You did not hijack! you sympathized. And I am sorry you are in the position to sympathize with me. I understand exactly what you mean. NO matter how many years out we are from all of this, we continue to do work, the people who left us are still the same and they get what they want. We don't even want them to fail or be unhappy. It's about US now and how we deserve what we work hard for. I read your recent posts and I can feel your eagerness with college guy. Your eagerness comes from true love, not desperation. I do believe that what is meant for us will not miss us.
Juju,
It's not him I want or what they have that I feel is unfair I didn't get. The best part of her M with my ex is my daughter. I don't want their life. I had their life. I realized yesterday, on my D10's bday that despite all I've been through these past 10 years, they have truly been the best 10 years of my life, because in those 10 years I have been my D's mom. Easy or hard, I wouldn't trade it for the world.
Zues,
Thank you for your condolences. Our kids never met and I haven't actually seen her in many years, but as a parent, I could imagine for her the hardest part of dying was leaving her babies. It breaks my heart to think about it.
I read your update and I think you described it. I feel like a ghost. A deeply feeling ghost, but nonetheless a ghost. Like I am hovering above my life and looking at it from the outside sometimes if that makes any sense.
I had my IC session. I did tell her emotionally I was still doing pretty poor. She told me every way I felt was expected. She understood my feelings of isolation. I have been feeling very isolated, and that is a bad feeling. I don't have my outlets either which is contributing to the isolation. Zues's happy place is shooting pool. Mine is exercising. Breathless exercise. She recognized the past few months have been a series of things that are just punches to the gut. She asked me how I was feeling and I told her unsettled. I just don't feel settled or in a safe place. It's a crappy feeling.
A good feeling was my D10 turning 10. She had a very nice day, I surprised her with a chocolate chip muffin with a candle for breakfast. Her dad and I took her to dinner. He wasn't remembering the restaurant we were going to and when I described it, he said "Oh yeah, you and I used to go there all the time" We did, but I wasn't going to remind him of that. We were waiting for our table and D10 went to the bathroom and watched her walk away with her sassy little walk and we look at each other and said "wow, she's really growing up. She really is.
I volunteered yesterday and I was walking up the stairs outside to the nursing home. One at a time of course. A cute cop is parked outside and sees me and asks if I need help up the stars. I said "I'm fine, thank you". Kicked myself in the butt for that one, could have been a great opportunity!

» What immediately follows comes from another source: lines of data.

(** X26: what [calculateRSI] does guarantee, for any closes and any window:
    its result is never a number outside [0,100] (it is [NaN] or a finite
    value between 0 and 100); it is 100 when the smoothed average loss is
    exactly 0; and it is a finite value between 0 and 100 whenever the two
    smoothed averages are finite. *)
Theorem X26_rsi_in_range_or_nan :
  (forall (closes : list JS.num) (period : nat),
     calculateRSI closes period = JS.NaN
     \/ exists q, calculateRSI closes period = Fin q /\ (0 <= q <= 100)%Q)
  /\ (forall (closes : list JS.num) (period : nat),
        (period + 1 <= length closes)%nat ->
        (snd (rsi_averages closes period) === Fin 0) = true ->
        calculateRSI closes period = Fin 100)
  /\ (forall (closes : list JS.num) (period : nat),
        JS.isFinite (fst (rsi_averages closes period)) = true ->
        JS.isFinite (snd (rsi_averages closes period)) = true ->
        exists q, calculateRSI closes period = Fin q /\ (0 <= q <= 100)%Q).
Proof.
  split; [|split].
  - intros closes period. unfold calculateRSI.
    destruct (length closes <? period + 1)%nat.
    { right. exists 50%Q. split; [reflexivity|]. lra. }
    destruct (rsi_averages closes period) as [avgGain avgLoss].
    destruct (avgLoss === Fin 0).
    { right. exists 100%Q. split; [reflexivity|]. lra. }
    cbv zeta.
    destruct (rsi_clamp (Fin 100 - Fin 100 / (Fin 1 + avgGain / avgLoss)))
      as [[_ ->]|[_ H]]; [by left|by right].
  - intros closes period Hlong Hzero. unfold calculateRSI.
    destruct (Nat.ltb_spec (length closes) (period + 1)); [lia|].
    destruct (rsi_averages closes period) as [avgGain avgLoss].
    simpl in Hzero. by rewrite Hzero.
  - intros closes period Hg Hl. unfold calculateRSI.
    destruct (length closes <? period + 1)%nat.
    { exists 50%Q. split; [reflexivity|]. lra. }
    destruct (rsi_averages closes period) as [avgGain avgLoss].
    cbn [fst snd] in Hg, Hl.
    apply isFinite_inv in Hg as [g ->]. apply isFinite_inv in Hl as [l ->].
    simpl (Fin l === Fin 0).
    destruct (Qeq_bool l 0) eqn:E.
    { exists 100%Q. split; [reflexivity|]. lra. }
    cbv zeta.
    assert (Hrs : Fin g / Fin l = Fin (g / l)) by (simpl; by rewrite E).
    rewrite Hrs. change (Fin 1 + Fin (g / l)) with (Fin (1 + g / l)).
    destruct (rsi_clamp (Fin 100 - Fin 100 / Fin (1 + g / l)))
      as [[Hnan _]|[_ H]]; [|exact H].
    simpl in Hnan. destruct (Qeq_bool (1 + g / l) 0); discriminate.
Qed.

End RSI.

(* ------------------------------------------------------------------ *)
(** ** Indicators on short input *)

Section ShortInput.
Import IndicatorCalculator.

Lemma length_positive (n : nat) :
  (0 < n)%nat -> (0 < inject_Z (Z.of_nat n))%Q.
Proof. intros H. pose proof (of_nat_positive n H). lra. Qed.

(** C7: on the empty array, below any window of at least one bar,
    [calculateSMA] divides the empty sum 0 by the length 0 and returns [NaN];
    [calculateEMA] on the same input returns its default 0. *)
Theorem C7_sma_of_empty_is_nan :
  forall period : nat,
    calculateSMA [] (S period) = Ok JS.NaN
    /\ calculateEMA [] (S period) = Ok (Fin 0).
Proof. intros period. split; reflexivity. Qed.

End ShortInput.

(* ------------------------------------------------------------------ *)
(** ** ADX range *)

Section ADX.
Import IndicatorCalculator.

(** The clamp of [calculateADX], with its [NaN] guard, on any value. *)
Lemma adx_clamp (x : JS.num) :
  exists q,
    JS.min (Fin 100) (JS.max (Fin 0) (if JS.isNaN x then Fin 20 else x)) = Fin q
    /\ (0 <= q <= 100)%Q.
Proof.
  destruct x as [r| | |]; simpl.
  - apply clamp_0_100.
  - exists 100%Q. split; [reflexivity|]. lra.
  - exists 0%Q. split; [reflexivity|]. lra.
  - exists 20%Q. split; [reflexivity|]. lra.
Qed.

(** X2: [calculateADX] returns a finite value between 0 and 100 on every
    input, finite or not, of any length and for any period. *)
Theorem X2_adx_range (highs lows closes : list JS.num) (period : nat) :
  exists q,
    calculateADX highs lows closes period = Fin q /\ (0 <= q <= 100)%Q.
Proof.
  unfold calculateADX.
  destruct (length highs <? period * 2 + 1)%nat.
  { exists 20%Q. split; [reflexivity|]. lra. }
  cbv zeta.
  match goal with
  | |- context [length (dxValues ?st) =? 0] =>
      destruct (length (dxValues st) =? 0)%nat
  end.
  { exists 20%Q. split; [reflexivity|]. lra. }
  apply adx_clamp.
Qed.

End ADX.

(* ------------------------------------------------------------------ *)
(** ** Write-through of the other mutators *)

Section WriteThrough.
Import Scenario.

Lemma logActivity_after_save (e : ActivityFeedEntry) (now : Z) (st : t) :
  disk (logActivity e (savePositions now st))
  = Some (snapshot (logActivity e (savePositions now st)) now).
Proof.
  destruct (logActivity_positions e (savePositions now st)) as (Hp & Hc & Hd).
  unfold snapshot. by rewrite Hp, Hc, Hd.
Qed.

(** X3: [addPosition] on a pair that is not open, a successful
    [addPyramidLevel] and [closePosition] on an open pair each end with the
    file holding the snapshot of the state they leave, stamped with the time
    of the call. *)
Theorem X3_mutators_write_through :
  (forall (now : Z) (pair : string)
          (entryPrice volume stopLoss profitTarget : JS.num) (ai : AIDecision)
          (adx : JS.num) (regime : Regime) (erosionCap : JS.num) (st : t),
     positions st !! pair = None ->
     let st' := addPosition now pair entryPrice volume stopLoss profitTarget ai
                            adx regime erosionCap st in
     disk st' = Some (snapshot st' now))
  /\ (forall (now : Z) (pair : string) (level : PyramidLevel.Level)
             (entryPrice volume aiConfidence : JS.num) (st : t),
        let r := addPyramidLevel now pair level entryPrice volume aiConfidence
                                 st in
        fst r = true -> disk (snd r) = Some (snapshot (snd r) now))
  /\ (forall (now : Z) (pair : string) (exitPrice : JS.num)
             (exitReason : string) (st : t) (p : Position),
        positions st !! pair = Some p ->
        let st' := closePosition now pair exitPrice exitReason st in
        disk st' = Some (snapshot st' now)).
Proof.
  split; [|split].
  - intros now pair entryPrice volume stopLoss profitTarget ai adx regime
           erosionCap st Hnone. cbv zeta. unfold addPosition. rewrite Hnone.
    apply logActivity_after_save.
  - intros now pair level entryPrice volume aiConfidence st. cbv zeta.
    unfold addPyramidLevel.
    destruct (positions st !! pair) as [p|]; [|discriminate].
    destruct (2 <=? pyramidLevelsActivated p)%nat; [discriminate|].
    destruct (existsb _ _); [discriminate|].
    intros _. apply logActivity_after_save.
  - intros now pair exitPrice exitReason st p Hp. cbv zeta.
    unfold closePosition. by rewrite Hp.
Qed.

Lemma X3_mutators_write_through_witness :
  disk (closePosition 9 uw (Fin 99) "Underwater Timeout" uw_991)
  = Some (snapshot (closePosition 9 uw (Fin 99) "Underwater Timeout" uw_991) 9).
Proof.
  refine (proj2 (proj2 X3_mutators_write_through) 9%Z uw (Fin 99)
            "Underwater Timeout" uw_991 _ _).
  vm_compute. reflexivity.
Defined.

End WriteThrough.

(* ------------------------------------------------------------------ *)
(** ** At most one level 1 and one level 2 *)

Section PyramidInvariant.
Import Scenario.

Lemma level_not_in (level : PyramidLevel.Level) (levels : list PyramidLevel.t) :
  existsb (fun l => PyramidLevel.Level_eqb (PyramidLevel.level l) level) levels
  = false ->
  ~ In level (map PyramidLevel.level levels).
Proof.
  induction levels as [|l levels IH]; simpl; [tauto|].
  intros H. apply orb_false_iff in H as [Hl Hrest].
  intros [Heq|Hin]; [|by apply IH].
  rewrite Heq in Hl. by destruct level.
Qed.

Lemma nodup_levels_length (ls : list PyramidLevel.Level) :
  List.NoDup ls -> (length ls <= 2)%nat.
Proof.
  intros H.
  destruct ls as [|a [|b [|c ls]]]; simpl; try lia.
  exfalso.
  inversion H as [|? ? Ha H1]; subst.
  inversion H1 as [|? ? Hb H2]; subst.
  simpl in Ha, Hb. destruct a, b, c; tauto.
Qed.

(** One call keeps the position and its bookkeeping. *)
Lemma addPyramidLevel_keeps_ok (now : Z) (pair : string)
    (level : PyramidLevel.Level) (entryPrice volume aiConfidence : JS.num)
    (st : t) (p : Position) :
  positions st !! pair = Some p ->
  pyramid_ok p ->
  exists q,
    positions (snd (addPyramidLevel now pair level entryPrice volume
                                    aiConfidence st)) !! pair = Some q
    /\ pyramid_ok q.
Proof.
  intros Hp [Hcount Hnodup].
  destruct (2 <=? pyramidLevelsActivated p)%nat eqn:Hmax.
  { exists p. unfold addPyramidLevel. rewrite Hp, Hmax. by split. }
  destruct (existsb (fun l => PyramidLevel.Level_eqb (PyramidLevel.level l) level)
                    (pyramidLevels p)) eqn:Hdup.
  { exists p. rewrite (addPyramidLevel_duplicate _ _ _ _ _ _ _ _ Hp Hdup).
    by split. }
  apply Nat.leb_gt in Hmax.
  destruct (addPyramidLevel_accepted now pair level entryPrice volume
              aiConfidence st p Hp Hmax Hdup) as [_ Hq].
  eexists. split; [exact Hq|].
  split; simpl.
  - rewrite length_app. simpl. lia.
  - rewrite map_app. simpl. apply List.NoDup_app; [done| |].
    + constructor; [simpl; tauto|constructor].
    + intros x Hx [<-|[]]. by apply (level_not_in _ _ Hdup).
Qed.

(** X4: whatever [addPyramidLevel] calls are made on a pair, in any order
    and with any arguments, its position never holds the same level number
    twice and never more than two levels, and the counter
    [pyramidLevelsActivated] stays the number of levels. *)
Theorem X4_at_most_one_of_each_level (pair : string)
    (calls : list PyramidCall) :
  forall (st : t) (p : Position),
    positions st !! pair = Some p ->
    pyramid_ok p ->
    exists q,
      positions (pyramidCalls pair calls st) !! pair = Some q
      /\ List.NoDup (map PyramidLevel.level (pyramidLevels q))
      /\ (length (pyramidLevels q) <= 2)%nat
      /\ pyramidLevelsActivated q = length (pyramidLevels q).
Proof.
  induction calls as [|c calls IH]; intros st p Hp Hok.
  - exists p. destruct Hok as [Hcount Hnodup].
    split; [exact Hp|]. split; [exact Hnodup|]. split; [|exact Hcount].
    rewrite <- (length_map PyramidLevel.level). by apply nodup_levels_length.
  - destruct (addPyramidLevel_keeps_ok (callTime c) pair (callLevel c)
                (callPrice c) (callVolume c) (callConfidence c) st p Hp Hok)
      as (q & Hq & Hokq).
    exact (IH _ q Hq Hokq).
Qed.

Lemma X4_at_most_one_of_each_level_witness :
  exists q,
    positions
      (pyramidCalls uw
         [mkPyramidCall 1 PyramidLevel.L2 (Fin 108) (Fin 5) (Fin 90);
          mkPyramidCall 2 PyramidLevel.L2 (Fin 109) (Fin 5) (Fin 91);
          mkPyramidCall 3 PyramidLevel.L1 (Fin 110) (Fin 3) (Fin 92);
          mkPyramidCall 4 PyramidLevel.L1 (Fin 111) (Fin 3) (Fin 93)]
         uw_open) !! uw = Some q
    /\ List.NoDup (map PyramidLevel.level (pyramidLevels q))
    /\ (length (pyramidLevels q) <= 2)%nat
    /\ pyramidLevelsActivated q = length (pyramidLevels q).
Proof.
  refine (X4_at_most_one_of_each_level uw _ uw_open
            (mkPosition uw (Fin 100) (Fin 10) 0 (Fin 95) (Fin 110)
               [] (Fin 10) 0 (Fin 0) (Fin 0) (Fin 0) (Fin (8 # 1000)) (Fin 0)
               [] (Fin 0) moderate open None None None) _ _).
  - vm_compute. reflexivity.
  - split; [reflexivity|]. constructor.
Defined.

I went back to work today. it was great to see everyone. I forgot all my passwords, but luckily I remembered how to do my job, lol. By 1pm My leg was swollen from knee to foot and I was really uncomfortable. I iced it and elevated it on my garbage can, but I am going to have to do more. I went to PT and it was really tough today, but when I got it moving it felt much better. I had my all the PT's cracking up tonight, especially mine, over my cadaver ligament. It's a long story and I'll spare you, but hey, at least I can still make people laugh.

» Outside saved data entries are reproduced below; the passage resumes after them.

(* ===== verification/_CoqProject ===== *)
-Q . S2P
Prelude.v
Log.v
TinyPack.v
TinyPackTest.v
Chunk.v
MemBlock.v
MemInv.v
MemSpec.v
MemTest.v
Mux.v
MuxSpec.v
MuxTest.v
MuxNet.v
MuxNetSpec.v
Message.v
Bridge.v
CmdCenter.v
Rpc.v
CenterLoop.v
Filter.v
Machine.v
Tinylibc.v
Scout.v
Mission.v
Seccomp.v
Sandbox.v
Sha2.v
Sha2Spec.v
Sha2Unrolled.v
Otypes.v
Ogl.v
OglMerge.v
OglTree.v
OglHash.v
OglSpec.v
OglMergeSpec.v
OglClone.v
OglStore.v
OglCollect.v
OglCommit.v
OglReopen.v
OglTest.v
Ptrace.v
Loader.v
LoaderSpec.v
FlightDeck.v
FlightSpec.v
Exec.v
Fixpoint chain (ts : list fty) : Type :=
  match ts with [] => unit | t :: ts => chain ts * fval t end.

#[export] Instance chain_packer : ∀ ts, packer (chain ts) :=
  fix go ts := match ts with
  | [] => tinypacker
  | t :: ts => @tinypack (chain ts) (fval t) (go ts) (fval_trait t)
  end.

#[export] Instance chain_unpacker : ∀ ts, unpacker (chain ts) :=
  fix go ts := match ts with
  | [] => tinyunpacker
  | t :: ts => @tinyunpack (chain ts) (fval t) (go ts) (fval_trait t)
  end.

(** The values that may be sent: integers in their range, a [struct stat] of
    144 bytes, NUL-terminated strings, buffers of the size they announce. *)
Definition fval_fits (t : fty) : fval t → Prop :=
  match t with
  | FInt => fun v => - 2 ^ 31 ≤ int_val v < 2 ^ 31
  | FUInt => fun v => 0 ≤ uint_val v < 2 ^ 32
  | FSizeT => fun v => 0 ≤ size_t_val v < 2 ^ 64
  | FStat => fun v => length (stat_bytes v) = 144%nat
  | FCstr => fun v => c_string (cmem v) ∧ Z.of_nat (length (cmem v)) + 4 < 2 ^ 31
  | FFixed => fun v => Z.of_nat (length (fb_buf v)) = fb_size v ∧ fb_size v + 4 < 2 ^ 31
  end.

(** The variables they may be received into: anything, but a fixed buffer has
    the sender's size. *)
Definition fval_receives (t : fty) : fval t → fval t → Prop :=
  match t with
  | FFixed => fun d v => fb_size d = fb_size v ∧ length (fb_buf d) = length (fb_buf v)
  | _ => fun _ _ => True
  end.

(** The bytes of a value: integers little-endian at their width, strings and
    buffers behind a 4-byte length. *)
Definition fval_bytes (t : fty) : fval t → list byte :=
  match t with
  | FInt => fun v => le_bytes 4 (int_val v)
  | FUInt => fun v => le_bytes 4 (uint_val v)
  | FSizeT => fun v => le_bytes 8 (size_t_val v)
  | FStat => fun v => stat_bytes v
  | FCstr => fun v => le_bytes 4 (Z.of_nat (length (cmem v))) ++ cmem v
  | FFixed => fun v => le_bytes 4 (fb_size v) ++ fb_buf v
  end.
Lemma taken_inv k :
  0 ≤ k < max_elements c → used (usebits s) k = false → 0 < nfree c →
  chunk_inv (info (taken k)) (usebits (taken k)).
Proof.
  intros Hk Hu Hpos. destruct I as [G Hlen HF Hn].
  pose proof (max_elements_bounds _ G) as (Hm & _ & Hcap & _).
  fold c in G, Hlen, Hn, Hm, Hcap.
  split; cbn [taken info usebits].
  - by destruct G.
  - by rewrite length_set_used.
  - apply set_used_bytes; [lia|done].
  - change (max_elements (set_nfree (nfree c - 1) c)) with (max_elements c).
    rewrite count_free_set by (done || lia). cbn [nfree set_nfree]. lia.
Qed.

Lemma elem_addr_bounds k :
  0 ≤ k < max_elements c →
  begin c + first_element c ≤ elem_addr c k ∧ elem_addr c k + elm_size c ≤ begin c + bytes c ∧
  0 ≤ k * elm_size c < 2 ^ 31.
Proof.
  intros Hk. destruct I as [G _ _ _]. pose proof (max_elements_bounds _ G) as (_ & Hm & _ & _).
  pose proof (first_element_pos _ G) as Hf. destruct G as [He Hb _].
  fold c in Hm, Hf, He, Hb. unfold elem_addr. nia.
Qed.

Lemma elem_addr_is_part k : 0 ≤ k < max_elements c → is_part c (elem_addr c k) = true.
Proof.
  intros Hk. pose proof (elem_addr_bounds k Hk). destruct I as [[He _ _] _ _ _]. fold c in He.
  unfold is_part. apply andb_true_intro. split; [apply Z.leb_le|apply Z.ltb_lt]; lia.
Qed.

Lemma alloc_spec :
  (nfree c = 0 ∧ alloc s = Ok (0, s)) ∨
  (0 < nfree c ∧ ∃ k, 0 ≤ k < max_elements c ∧ used (usebits s) k = false ∧
     alloc s = Ok (elem_addr c k, taken k)).
Proof.
  destruct alloc_free_spec as [[Hz E]|(Hpos & k & Hk & Hu & E)]; [left|right];
    (split; [done|]); [|exists k; split; [done|]; split; [done|]];
    unfold alloc; rewrite (ST_bind_step _ _ _ _ _ E); [done|].
  destruct (Z.ltb_spec k 0); [lia|]. unfold gets, mbind, ST_bind, mret, ST_ret.
  pose proof (elem_addr_bounds k Hk). do 2 f_equal. unfold elem_addr.
  change (info (taken k)) with (set_nfree (nfree c - 1) c). simpl begin. simpl elm_size.
  change (first_element (set_nfree (nfree c - 1) c)) with (first_element c).
  by rewrite u32_small by lia.
Qed.

Definition released (k : Z) : cstate :=
  CState (rand s) (set_nfree (nfree c + 1) c) (set_used (usebits s) k false).

Lemma free_spec k :
  0 ≤ k < max_elements c → free (elem_addr c k) s = Ok (tt, released k).
Proof.
  intros Hk. pose proof (elem_addr_bounds k Hk) as (_ & _ & Hr).
  destruct I as [G Hlen HF Hn]. pose proof (max_elements_bounds _ G) as (Hm & _ & Hcap & H8).
  pose proof (count_free_range (usebits s) (Z.to_nat (max_elements c))) as Hcr.
  destruct G as [He Hby _]. fold c in Hm, Hcap, H8, He, Hby, Hlen, Hn.
  unfold free, gets, sassert, mbind, ST_bind. change (info s) with c.
  rewrite elem_addr_is_part by done. cbn [cassert lift].
  replace ((elem_addr c k - begin c - first_element c) / elm_size c) with k.
  2: { unfold elem_addr. rewrite <-(Z.div_mul k (elm_size c)) at 1 by lia. f_equal. lia. }
  destruct (lookup_lt_is_Some_2 (usebits s) (Z.to_nat (k / 8))) as [b Hb]; [lia|].
  unfold get_bits, set_bits, set_info, modify. rewrite !Hb. simpl usebits. simpl rand. simpl info.
  unfold released, set_used. rewrite Hb. change (info s) with c.
  rewrite (u32_small (nfree c + 1)) by lia. done.
Qed.

Lemma released_inv k :
  0 ≤ k < max_elements c → used (usebits s) k = true →
  chunk_inv (info (released k)) (usebits (released k)).
Proof.
  intros Hk Hu. destruct I as [G Hlen HF Hn].
  pose proof (max_elements_bounds _ G) as (Hm & _ & Hcap & _).
  fold c in G, Hlen, Hn, Hm, Hcap.
  split; cbn [released info usebits].
  - by destruct G.
  - by rewrite length_set_used.
  - apply set_used_bytes; [lia|done].
  - change (max_elements (set_nfree (nfree c + 1) c)) with (max_elements c).
    rewrite count_free_set by (done || lia). cbn [nfree set_nfree]. lia.
Qed.

Lemma used_taken k k' :
  0 ≤ k < max_elements c → 0 ≤ k' →
  used (usebits (taken k)) k' = if decide (k = k') then true else used (usebits s) k'.
Proof.
  intros Hk Hk'. destruct I as [G Hlen _ _]. pose proof (max_elements_bounds _ G) as (Hm & _ & Hcap & _).
  fold c in Hlen, Hcap. apply used_set; lia.
Qed.
Lemma used_released k k' :
  0 ≤ k < max_elements c → 0 ≤ k' →
  used (usebits (released k)) k' = if decide (k = k') then false else used (usebits s) k'.
Proof.
  intros Hk Hk'. destruct I as [G Hlen _ _]. pose proof (max_elements_bounds _ G) as (Hm & _ & Hcap & _).
  fold c in Hlen, Hcap. apply used_set; lia.
Qed.
End Ops.

Lemma new_chunkinfo_inv elm beg byts :
  8 ≤ elm → 0 ≤ byts < 2 ^ 31 → first_element (ChunkInfo beg 0 elm byts 0) ≤ byts →
  chunk_inv (new_chunkinfo elm beg byts).1 (new_chunkinfo elm beg byts).2.
Proof.
  intros He Hb Hf. set (c := ChunkInfo beg 0 elm byts 0).
  assert (geometry c) as G by done.
  pose proof (max_elements_bounds _ G) as (Hm & _ & Hcap & _). pose proof (first_element_pos _ G).
  split; cbn [new_chunkinfo fst snd]; fold c.
  - done.
  - change (first_element (set_nfree (max_elements c) c)) with (first_element c).
    rewrite length_replicate. lia.
  - by apply Forall_replicate.
  - change (max_elements (set_nfree (max_elements c) c)) with (max_elements c).
    rewrite count_free_zeroes by lia. simpl nfree. lia.
Qed.

Lemma elem_addr_inj c k k' : geometry c → elem_addr c k = elem_addr c k' → k = k'.
Proof. intros [He _ _] H. unfold elem_addr in H. nia. Qed.

(** ** Properties *)

(** The abstract state of a chunk: the addresses of its used elements. *)
Definition live (s : cstate) (p : Z) : Prop :=
  ∃ k, 0 ≤ k < max_elements (info s) ∧ used (usebits s) k = true ∧ p = elem_addr (info s) k.

(** What [chunkinfo_t::alloc] promises: null exactly when every element is in
    use, and otherwise a fresh element inside the chunk that overlaps no live
    one, with the live set extended by it and nothing else. *)
Definition alloc_promise (s : cstate) (p : Z) (s' : cstate) : Prop :=
  chunk_inv (info s') (usebits s') ∧ same_shape (info s) (info s') ∧
  ((p = 0 ∧ s' = s ∧ nfree (info s) = 0 ∧
    ∀ k, 0 ≤ k < max_elements (info s) → used (usebits s) k = true) ∨
   (¬ live s p ∧
    begin (info s) + first_element (info s) ≤ p ∧
    p + elm_size (info s) ≤ begin (info s) + bytes (info s) ∧
    (∀ q, live s q → p + elm_size (info s) ≤ q ∨ q + elm_size (info s) ≤ p) ∧
    (∀ q, live s' q ↔ q = p ∨ live s q) ∧
    nfree (info s') = nfree (info s) - 1)).

Lemma count_free_zero bits n :
  count_free bits n = 0 → ∀ k, 0 ≤ k < Z.of_nat n → used bits k = true.
Proof.
  induction n as [|n IH]; cbn [count_free]; intros H k Hk; [lia|].
  pose proof (count_free_range bits n). destruct (used bits (Z.of_nat n)) eqn:E; [|lia].
  destruct (decide (k = Z.of_nat n)) as [->|]; [done|]. apply IH; lia.
Qed.

Lemma elem_addr_apart c k k' :
  geometry c → k ≠ k' →
  elem_addr c k + elm_size c ≤ elem_addr c k' ∨ elem_addr c k' + elm_size c ≤ elem_addr c k.
Proof. intros [He _ _] Hne. unfold elem_addr. nia. Qed.

(** C20: [chunkinfo_t::alloc] implements its promise on every well-formed
    chunk, whatever the position the shared [rand] makes it start at: it
    terminates, it finds a free element whenever [nfree] is not 0 (so the two
    ranges it searches together cover all elements), and it preserves the
    chunk's invariant. *)
Theorem chunk_alloc_refines (s : cstate) :
  chunk_inv (info s) (usebits s) →
  ∃ p s', alloc s = Ok (p, s') ∧ alloc_promise s p s' ∧
    (p = 0 ∧ nfree (info s) = 0 ∨ 0 < nfree (info s)).
Proof.
  intros I. pose proof (inv_geo _ _ I) as G.
  destruct (alloc_spec s I) as [[Hz E]|(Hpos & k & Hk & Hu & E)]; rewrite E.
  - exists 0, s. split; [done|]. split; [|by left]. split; [done|]. split; [done|]. left.
    split_and!; [done..|]. destruct I as [_ _ _ Hn]. rewrite Hz in Hn.
    intros k Hk. apply (count_free_zero _ (Z.to_nat (max_elements (info s)))); [done|lia].
  - exists (elem_addr (info s) k), (taken s k). split; [done|]. split; [|by right].
    split; [by apply taken_inv|]. split; [done|]. right.
    pose proof (elem_addr_bounds s I k Hk) as (Hlo & Hhi & _).
    assert (Hfresh : ¬ live s (elem_addr (info s) k)).
    { intros (k' & Hk' & Hu' & Ha). apply elem_addr_inj in Ha as <-; [|done]. congruence. }
    split_and!; try done.
    + intros q (k' & Hk' & Hu' & ->). apply elem_addr_apart; [done|]. intros <-. congruence.
    + intros q. unfold live.
      change (info (taken s k)) with (set_nfree (nfree (info s) - 1) (info s)).
      change (max_elements (set_nfree _ _)) with (max_elements (info s)). split.
      * intros (k' & Hk' & Hu' & ->). rewrite used_taken in Hu' by (done || lia).
        case_decide; [subst; by left|right; eauto].
      * intros [->|(k' & Hk' & Hu' & ->)].
        -- exists k. rewrite used_taken, decide_True by (done || lia). done.
        -- exists k'. rewrite used_taken by (done || lia). case_decide; done.
Qed.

FF's sister hasn't liked any of my posts in a long time, but she liked my D10's birthday post. I got tempted to look at her page, but I couldn't bring myself to do it. My IC says it's perfectly fine if I avoid the hurt. I feel weak because it would still hurt me, but she reminded me that I can avoid the pain and that is not weak.
I just don't want to feel like a ghost anymore. I want to feel alive. My IC thinks I am an incredibly well coping strong individual. I read what I write here and I sound like a depressed mess. But I function well, and I guess that's what counts.
Saturday ex can't make it to the game and I am glad. Sunday, me my dad, stepmother, D10 and her bestie are going to the Sugar Factory in NYC for her birthday gift. I am excited and so is she. Look it up. I'm going to need insulin, lol.
Again, if you made it to the end, I congratulate you.